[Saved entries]

* * *

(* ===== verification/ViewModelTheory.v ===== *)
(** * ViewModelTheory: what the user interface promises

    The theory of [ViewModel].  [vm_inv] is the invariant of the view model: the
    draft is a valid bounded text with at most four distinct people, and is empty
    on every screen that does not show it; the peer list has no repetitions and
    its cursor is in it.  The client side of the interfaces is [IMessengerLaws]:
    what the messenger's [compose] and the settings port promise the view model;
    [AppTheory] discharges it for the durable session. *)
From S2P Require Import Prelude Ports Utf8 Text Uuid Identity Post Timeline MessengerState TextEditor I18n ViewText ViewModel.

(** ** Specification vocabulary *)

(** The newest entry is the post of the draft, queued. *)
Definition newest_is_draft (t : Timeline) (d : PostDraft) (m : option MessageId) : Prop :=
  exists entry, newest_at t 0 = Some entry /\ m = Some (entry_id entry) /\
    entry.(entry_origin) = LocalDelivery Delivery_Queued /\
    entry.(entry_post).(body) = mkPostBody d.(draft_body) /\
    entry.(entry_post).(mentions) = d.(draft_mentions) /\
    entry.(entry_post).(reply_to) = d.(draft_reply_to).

* * *

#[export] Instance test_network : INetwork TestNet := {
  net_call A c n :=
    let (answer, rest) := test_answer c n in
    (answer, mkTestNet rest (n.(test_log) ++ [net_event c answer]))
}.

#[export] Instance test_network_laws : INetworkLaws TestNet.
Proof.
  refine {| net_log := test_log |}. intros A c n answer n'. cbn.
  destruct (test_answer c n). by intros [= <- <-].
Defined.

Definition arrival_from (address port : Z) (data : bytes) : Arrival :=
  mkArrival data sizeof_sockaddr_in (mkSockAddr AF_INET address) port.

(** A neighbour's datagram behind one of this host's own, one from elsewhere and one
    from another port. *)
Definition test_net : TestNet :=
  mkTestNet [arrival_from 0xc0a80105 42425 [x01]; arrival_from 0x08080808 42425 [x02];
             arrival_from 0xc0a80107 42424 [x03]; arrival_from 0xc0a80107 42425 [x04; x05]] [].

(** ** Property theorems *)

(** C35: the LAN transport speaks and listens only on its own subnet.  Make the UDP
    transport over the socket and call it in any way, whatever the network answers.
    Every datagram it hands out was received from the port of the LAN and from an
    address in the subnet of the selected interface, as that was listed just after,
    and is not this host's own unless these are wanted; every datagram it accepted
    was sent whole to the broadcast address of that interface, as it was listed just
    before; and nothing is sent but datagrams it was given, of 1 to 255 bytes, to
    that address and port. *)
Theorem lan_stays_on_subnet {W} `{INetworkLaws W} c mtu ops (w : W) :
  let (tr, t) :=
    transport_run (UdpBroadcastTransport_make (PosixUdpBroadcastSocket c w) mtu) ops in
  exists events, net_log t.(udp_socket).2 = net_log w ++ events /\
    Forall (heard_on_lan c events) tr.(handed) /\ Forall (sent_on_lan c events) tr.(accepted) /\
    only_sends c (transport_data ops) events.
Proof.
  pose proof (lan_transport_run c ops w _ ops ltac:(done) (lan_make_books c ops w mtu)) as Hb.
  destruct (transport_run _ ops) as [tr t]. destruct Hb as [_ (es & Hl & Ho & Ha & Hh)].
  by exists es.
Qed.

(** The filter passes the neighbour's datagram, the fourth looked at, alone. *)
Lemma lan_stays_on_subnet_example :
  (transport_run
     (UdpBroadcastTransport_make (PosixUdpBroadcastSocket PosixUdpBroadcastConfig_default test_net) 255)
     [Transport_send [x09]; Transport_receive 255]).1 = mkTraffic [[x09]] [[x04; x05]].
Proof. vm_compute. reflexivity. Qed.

* * *

- **Problem description**
Every line holding the word "destruct" should be copied out of the records above.

- **Task response**
  destruct (test_answer c n). by intros [= <- <-].
  destruct (transport_run _ ops) as [tr t]. destruct Hb as [_ (es & Hl & Ho & Ha & Hh)].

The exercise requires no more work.